1. A method for reordering messages for processing, the messages received from a communication network, each message characterized by a source identifier and type, the method comprising:

providing a message store, the message store including a plurality of storage slots;

providing a plurality of FIFO queues;

enqueuing a given message including:

storing the given message in a given storage slot identified by a given tag;

selecting one of the FIFO queues based at least on source identifier and type for the given message; and

loading the given tag onto the selected FIFO queue.

2. The method of claim 1 further including:

selecting a message for dequeuing after the tag corresponding to the message is at the head of one of the FIFO queues;

removing the tag corresponding to the selected message from the corresponding FIFO queue; and

freeing the storage slot identified by the tag corresponding to the selected message.

3. The method of claim 2 wherein selecting a message for dequeuing includes arbitrating for priority by applying a round robin priority algorithm.

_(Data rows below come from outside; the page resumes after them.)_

(** * DotHack frontend: route guard, hackathon lifecycle, judging workflow

    A shallow embedding of the decision logic of the DotHack frontend
    (TypeScript) and the properties its specification states about it.

    The program, module by module as in the sources:
    - [JsString], [Regex]: the string methods and the regular-expression
      literals the sources use; the expressions are run by a derivative
      matcher, proved below to decide their language.
    - [RouteProtection]: lib/auth/route-protection.ts.
    - [Middleware]: middleware.ts.
    - [EmbeddingsNamespace]: lib/embeddings-namespace.ts.
    - [Effects]: async functions as finite trees of calls to collaborators,
      run against any world of collaborators with a log of the exchanges.
    - [HackathonLifecycle]: lib/workflows/hackathon-lifecycle.ts.
    - [ZeroDB], [Rubrics], [UseRubrics], [Submissions], [Scores]: the
      database client's interface and lib/api/rubrics.ts,
      hooks/use-rubrics.ts, lib/api/submissions.ts, lib/api/scores.ts.
    - [Judging]: lib/workflows/judging.ts.
    - [Rows], [ZeroDBClient]: the rows of the other tables and the client's
      interface for them.
    - [Participants], [SubmissionsQueries], [JudgingQueries],
      [ScoresQueries]: lib/api/participants.ts and the queries of
      lib/api/submissions.ts, lib/workflows/judging.ts and lib/api/scores.ts.
    - [CheckRole], [UseHasRole], [ProtectedRoute]: lib/auth/check-role.ts,
      hooks/use-has-role.ts and components/ProtectedRoute.tsx, the role
      checks of the client.
    - [Pagination], [UseParticipants], [QueryProvider]: lib/pagination.ts,
      the infinite query of hooks/use-participants.ts and the retry options
      of the query client.

    Strings are [string], one [ascii] per code unit (code units above 255
    are outside the model).  Numbers are IEEE 754 binary64, Rocq's primitive
    [float]; the limits, offsets, page sizes, counts and status codes, which
    are integers that binary64 holds exactly, are in [Z].  An object used as
    a record of named entries is the list of its entries in the order
    JavaScript enumerates them; where the sources read such an object by a
    computed key, the properties it inherits from [Object.prototype] are
    modelled too.  [JSON.parse] and [JSON.stringify] are
    parameters of the functions that call them. *)

From Stdlib Require Import String Ascii List ZArith Bool Lia Permutation.
From Stdlib Require Floats.
Import ListNotations.

Set Warnings "-inexact-float".

Set Implicit Arguments.

Open Scope string_scope.

(** * The program *)

(** ** JavaScript string methods *)

Module JsString.

(** [s.startsWith(pre)] *)
Fixpoint startsWith (s pre : string) {struct pre} : bool :=
  match pre with
  | EmptyString => true
  | String c pre' =>
      match s with
      | EmptyString => false
      | String d s' => Ascii.eqb d c && startsWith s' pre'
      end
  end.

(** [s.includes(sub)] *)
Fixpoint includes (s sub : string) {struct s} : bool :=
  startsWith s sub ||
  match s with
  | EmptyString => false
  | String _ s' => includes s' sub
  end.

(** [s.indexOf(sub)]: the first position at which [sub] occurs, or -1. *)
Fixpoint indexOf (s sub : string) {struct s} : Z :=
  if startsWith s sub then 0%Z
  else match s with
       | EmptyString => (-1)%Z
       | String _ s' =>
           let i := indexOf s' sub in
           if (i <? 0)%Z then (-1)%Z else (i + 1)%Z
       end.

(** Characters from position [n] on, and the first [n] characters. *)
Fixpoint skipn (n : nat) (s : string) : string :=
  match n, s with
  | O, _ => s
  | S _, EmptyString => EmptyString
  | S n', String _ s' => skipn n' s'
  end.

Fixpoint firstn (n : nat) (s : string) : string :=
  match n, s with
  | O, _ => EmptyString
  | S _, EmptyString => EmptyString
  | S n', String c s' => String c (firstn n' s')
  end.

(** An index argument of [substring]: negative values count as 0, values past
    the end as the length. *)
Definition clamp (s : string) (i : Z) : nat :=
  Nat.min (Z.to_nat i) (String.length s).

(** [s.substring(start, end)]: the arguments are clamped and swapped when
    [start > end]. *)
Definition substring (s : string) (i j : Z) : string :=
  let a := clamp s i in
  let b := clamp s j in
  let lo := Nat.min a b in
  let hi := Nat.max a b in
  firstn (hi - lo) (skipn lo s).

(** [s.substring(start)] *)
Definition substringFrom (s : string) (i : Z) : string :=
  skipn (clamp s i) s.

(** [s.split(sep)] for a one-character separator: never empty, the pieces
    between the occurrences of [sep]. *)
Fixpoint split (s : string) (sep : ascii) : list string :=
  match s with
  | EmptyString => [EmptyString]
  | String c s' =>
      if Ascii.eqb c sep then EmptyString :: split s' sep
      else match split s' sep with
           | [] => [String c EmptyString]
           | p :: ps => String c p :: ps
           end
  end.

(** White space of [trim] among the 8-bit code units: TAB, LF, VT, FF, CR,
    space and the no-break space. *)
Definition isWhiteSpace (c : ascii) : bool :=
  let n := nat_of_ascii c in
  (Nat.leb 9 n && Nat.leb n 13) || Nat.eqb n 32 || Nat.eqb n 160.

Fixpoint trimStart (s : string) : string :=
  match s with
  | EmptyString => EmptyString
  | String c s' => if isWhiteSpace c then trimStart s' else s
  end.

Fixpoint trimEnd (s : string) : string :=
  match s with
  | EmptyString => EmptyString
  | String c s' =>
      match trimEnd s' with
      | EmptyString => if isWhiteSpace c then EmptyString else String c EmptyString
      | t => String c t
      end
  end.

(** [s.trim()] *)
Definition trim (s : string) : string := trimEnd (trimStart s).

(** [s.replace(pat, repl)] with a string pattern and a replacement free of
    [$]: the first occurrence only. *)
Fixpoint replace (s pat repl : string) {struct s} : string :=
  if startsWith s pat then repl ++ skipn (String.length pat) s
  else match s with
       | EmptyString => EmptyString
       | String c s' => String c (replace s' pat repl)
       end.

(** Truthiness of a string: [!s] holds exactly for the empty string. *)
Definition truthy (s : string) : bool :=
  match s with EmptyString => false | _ => true end.

(** [xs.join(sep)] *)
Fixpoint join (xs : list string) (sep : string) : string :=
  match xs with
  | [] => EmptyString
  | [x] => x
  | x :: rest => x ++ sep ++ join rest sep
  end.

(** [c] does not occur in [s]. *)
Fixpoint lacks (c : ascii) (s : string) : bool :=
  match s with
  | EmptyString => true
  | String d s' => negb (Ascii.eqb d c) && lacks c s'
  end.

End JsString.

(** ** Regular expressions *)

Module Regex.

(** The fragment of JavaScript's regular expressions the sources use:
    literals, character classes, concatenation and repetition. [Void] and
    [Alt] arise as derivatives. *)
Inductive regex : Type :=
| Void
| Eps
| Class (p : ascii -> bool)
| Cat (r1 r2 : regex)
| Alt (r1 r2 : regex)
| Star (r : regex).

Definition Chr (c : ascii) : regex := Class (fun d => Ascii.eqb d c).

Fixpoint Lit (s : string) : regex :=
  match s with
  | EmptyString => Eps
  | String c s' => Cat (Chr c) (Lit s')
  end.

(** [r+] and [r{n}] *)
Definition Plus (r : regex) : regex := Cat r (Star r).

Fixpoint Repeat (n : nat) (r : regex) : regex :=
  match n with
  | O => Eps
  | S n' => Cat r (Repeat n' r)
  end.

Fixpoint nullable (r : regex) : bool :=
  match r with
  | Void => false
  | Eps => true
  | Class _ => false
  | Cat r1 r2 => nullable r1 && nullable r2
  | Alt r1 r2 => nullable r1 || nullable r2
  | Star _ => true
  end.

Fixpoint deriv (c : ascii) (r : regex) : regex :=
  match r with
  | Void => Void
  | Eps => Void
  | Class p => if p c then Eps else Void
  | Cat r1 r2 =>
      if nullable r1 then Alt (Cat (deriv c r1) r2) (deriv c r2)
      else Cat (deriv c r1) r2
  | Alt r1 r2 => Alt (deriv c r1) (deriv c r2)
  | Star r1 => Cat (deriv c r1) (Star r1)
  end.

(** [/^r$/.test(s)]: the whole of [s] matches [r]. *)
Fixpoint matches (r : regex) (s : string) : bool :=
  match s with
  | EmptyString => nullable r
  | String c s' => matches (deriv c r) s'
  end.

(** [/^r/.test(s)], and the truthiness of [s.match(/^r/)]: some prefix of [s]
    matches [r]. *)
Fixpoint matches_prefix (r : regex) (s : string) : bool :=
  nullable r ||
  match s with
  | EmptyString => false
  | String c s' => matches_prefix (deriv c r) s'
  end.

(** The language of a regular expression. *)
Inductive lang : regex -> string -> Prop :=
| L_Eps : lang Eps ""
| L_Class (p : ascii -> bool) (c : ascii) :
    p c = true -> lang (Class p) (String c "")
| L_Cat (r1 r2 : regex) (s1 s2 : string) :
    lang r1 s1 -> lang r2 s2 -> lang (Cat r1 r2) (s1 ++ s2)
| L_AltL (r1 r2 : regex) (s : string) : lang r1 s -> lang (Alt r1 r2) s
| L_AltR (r1 r2 : regex) (s : string) : lang r2 s -> lang (Alt r1 r2) s
| L_Star0 (r : regex) : lang (Star r) ""
| L_StarS (r : regex) (s1 s2 : string) :
    lang r s1 -> lang (Star r) s2 -> lang (Star r) (s1 ++ s2).

(** All characters of [s] satisfy [p]. *)
Fixpoint all (p : ascii -> bool) (s : string) : bool :=
  match s with
  | EmptyString => true
  | String c s' => p c && all p s'
  end.

(** The longest prefix of [s] whose characters are of the class [p]: what a
    greedy group [([p]+)] captures when nothing follows it in the
    expression. *)
Fixpoint longest (p : ascii -> bool) (s : string) : string :=
  match s with
  | EmptyString => EmptyString
  | String c s' => if p c then String c (longest p s') else EmptyString
  end.

End Regex.

(** ** lib/auth/route-protection.ts *)

Module RouteProtection.
Import JsString Regex.

Inductive UserRole : Type := BUILDER | ORGANIZER | JUDGE | MENTOR.

Definition UserRole_eqb (a b : UserRole) : bool :=
  match a, b with
  | BUILDER, BUILDER | ORGANIZER, ORGANIZER | JUDGE, JUDGE | MENTOR, MENTOR => true
  | _, _ => false
  end.

(** The class [[^/]]. *)
Definition notSlash (c : ascii) : bool := negb (Ascii.eqb c "/").

(** The literal [/^\/hackathons\/[^/]+\/segment/]. *)
Definition hackathonRoute (segment : string) : regex :=
  Cat (Lit "/hackathons/") (Cat (Plus (Class notSlash)) (Lit ("/" ++ segment))).

Definition publicRoutes : list string :=
  ["/"; "/login"; "/signup"; "/features"; "/pricing"; "/docs"; "/contact";
   "/privacy"; "/terms"; "/public-hackathons"].

Definition isPublicRoute (pathname : string) : bool :=
  existsb (fun route =>
             if String.eqb route "/" then String.eqb pathname "/"
             else startsWith pathname route)
          publicRoutes.

Definition protectedRoutes : list string :=
  ["/hackathons"; "/profile"; "/settings"].

Definition isProtectedRoute (pathname : string) : bool :=
  existsb (fun route => startsWith pathname route) protectedRoutes.

Definition getRequiredRoles (pathname : string) : option (list UserRole) :=
  if matches_prefix (hackathonRoute "setup") pathname
     || matches_prefix (hackathonRoute "participants") pathname
     || matches_prefix (hackathonRoute "prizes") pathname
     || startsWith pathname "/api-settings"
  then Some [ORGANIZER]
  else if matches_prefix (hackathonRoute "judging") pathname
  then Some [JUDGE]
  else if matches_prefix (hackathonRoute "teams") pathname
          || matches_prefix (hackathonRoute "projects") pathname
          || matches_prefix (hackathonRoute "submissions") pathname
  then Some [BUILDER; ORGANIZER]
  else None.

Definition hasAccess (userRole : UserRole) (pathname : string) : bool :=
  match getRequiredRoles pathname with
  | None => true
  | Some requiredRoles => existsb (UserRole_eqb userRole) requiredRoles
  end.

4. The method of claim 2 wherein selecting a message for dequeuing further includes determining that resources are available for processing the message.

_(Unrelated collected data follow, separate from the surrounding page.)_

(** What [process_dataframe_chunk] leaves behind. *)
Lemma process_dataframe_chunk_footprint df bank_name transaction_type merchant_name w :
  (forall key, key <> "latest_transaction_results" ->
     cache (process_dataframe_chunk df bank_name transaction_type merchant_name w).2
       !! key = cache w !! key)
  /\ (forall e w',
        process_dataframe_chunk df bank_name transaction_type merchant_name w =
          (Raised e, w') ->
        database w' = database w /\ cache w' = cache w).
Proof.
  destruct (resolve bank_name transaction_type) as [cm|] eqn:Hres.
  2: { rewrite (process_dataframe_chunk_not_found _ _ _ _ _ Hres). by split. }
  destruct (all_expected_present (expected_columns cm) (normalized df)) eqn:Hall.
  2: { rewrite (process_dataframe_chunk_missing _ _ _ _ _ _ Hres Hall). by split. }
  rewrite (process_dataframe_chunk_accepted _ _ _ _ _ _ Hres Hall).
  set (w0 := logged w [(INFO, ProcessingChunk bank_name transaction_type
                                merchant_name)]).
  destruct (log_only_coerce_chunk (normalized df) bank_name
              (schema_column_mapping cm) w0) as [Hdb Hcache].
  rewrite bind_run.
  destruct (coerce_chunk (normalized df) bank_name (schema_column_mapping cm) w0)
    as [[df'|e] w1]; simpl in *.
  - destruct (process_transactions_footprint df' bank_name transaction_type
                merchant_name w1) as (Hkeys & Hraised & _).
    rewrite bind_run.
    destruct (process_transactions df' bank_name transaction_type merchant_name w1)
      as [[r|e] w2]; simpl in *.
    + split; [|done]. intros key Hkey. by rewrite Hkeys, Hcache.
    + split.
      * intros key Hkey. by rewrite Hkeys, Hcache.
      * intros e0 w' [= _ <-]. destruct (Hraised e eq_refl) as [-> ->]. done.
  - split; [intros key _; by rewrite Hcache|]. by intros e0 w' [= _ <-].
Qed.

(** X6. Whatever the chunk, [process_dataframe_chunk] can change the
    cache under the key of the latest results only; and when it raises,
    it has changed neither the database nor the cache: an exception of a
    coercion or of the row loop comes before the commit, and the commit
    itself never raises. *)
Theorem chunk_footprint df bank_name transaction_type merchant_name w :
  (forall key, key <> "latest_transaction_results" ->
     cache (process_dataframe_chunk df bank_name transaction_type merchant_name w).2
       !! key = cache w !! key)
  /\ (forall e w',
        process_dataframe_chunk df bank_name transaction_type merchant_name w =
          (Raised e, w') ->
        database w' = database w /\ cache w' = cache w).
Proof. apply process_dataframe_chunk_footprint. Qed.

Lemma materialize_invalid df bank_name transaction_type merchant_name bank_id w :
  transaction_type ∉ valid_transaction_types ->
  materialize df bank_name transaction_type merchant_name bank_id w =
    (Returned {| loop_frame := df; bulk_data_transactions := [];
                 success_count := 0; fail_count := nrows df |},
     logged w (replicate (nrows df)
                 (ERROR, UnexpectedTransactionType transaction_type))).
Proof.
  intros Hty. unfold materialize.
  assert (Hrows : length (iterrows df) = nrows df).
  { unfold iterrows. by rewrite length_fmap, length_seq. }
  rewrite <- Hrows.
  assert (Hloop : forall rows n w,
    row_loop bank_name transaction_type merchant_name bank_id rows
      {| loop_frame := df; bulk_data_transactions := [];
         success_count := 0; fail_count := n |} w =
      (Returned {| loop_frame := df; bulk_data_transactions := [];
                   success_count := 0; fail_count := n + length rows |},
       logged w (replicate (length rows)
                   (ERROR, UnexpectedTransactionType transaction_type)))).
  { induction rows as [|row rows IH]; intros n w1.
    - cbn [row_loop length replicate]. unfold logged.
      rewrite app_nil_r, Nat.add_0_r. by destruct w1.
    - cbn [row_loop length replicate]. rewrite bind_run. unfold row_body.
      rewrite bool_decide_eq_false_2 by done. cbn [negb].
      rewrite bind_run, logger_run.
      cbn [loop_frame bulk_data_transactions success_count fail_count].
      cbn [mret M_ret].
      rewrite IH, logged_logged. cbn [app].
      do 3 f_equal. lia. }
  apply (Hloop (iterrows df) 0 w).
Qed.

5. The method of claim 4 wherein selecting a message for dequeuing further includes arbitrating for priority.

6. The method of claim 1 wherein selecting one of the FIFO queues includes ensuring that no two FIFO queues contain tags corresponding to messages with the same source identifier and type.

7. The method of claim 1 wherein the number of FIFO queues equals the number of storage slots.

8. A method for reordering messages for processing by a node, the messages received from a communication network, each message characterized by a source identifier and type, the method comprising:

providing a message store, the message store including a plurality of storage slots, the slots storing messages;

providing a plurality of FIFO queues, the queues containing tags corresponding to storage slots;

selecting a given message for dequeuing after the tag corresponding to the given message is at the head of one of the FIFO queues;

removing the tag corresponding to the given message from the FIFO queue; and

freeing the storage slot identified by the tag.

9. A method according to claim 8, wherein selecting a given message for dequeuing further includes determining that the node has acquired resources for processing the given message.

10. A method according to claim 8, wherein selecting a given message for dequeuing further includes arbitrating for priority among messages for which the corresponding tag is at the head of one of the FIFO queues and for which the node has acquired resources for processing the given message.

11. A method according to claim 10, wherein arbitrating for priority includes applying a round robin priority algorithm.

12. A message reordering device for messages received from a communication network for processing, each message characterized by a source identifier and a type, the device comprising:

a message store, the message store including a plurality of storage slots;

a plurality of FIFO queues;

logic for enqueuing a given message including:

storing the given message in a storage slot identified by a given tag;

selecting one of the plurality of FIFO queues based at least on source identifier and type for the message; and

loading the given tag onto the selected FIFO queue.

13. The device of claim 12 further including:

logic for selecting a given message for dequeuing;

logic for removing the tag corresponding to the given message from the corresponding FIFO queue; and

logic for freeing the storage slot identified by the tag corresponding to the given message.

14. The device of claim 13, wherein logic for selecting a given message for dequeuing further includes logic for arbitrating for priority among messages for which the corresponding tag is at the head of any FIFO queue and for which the node has acquired resources for processing the message.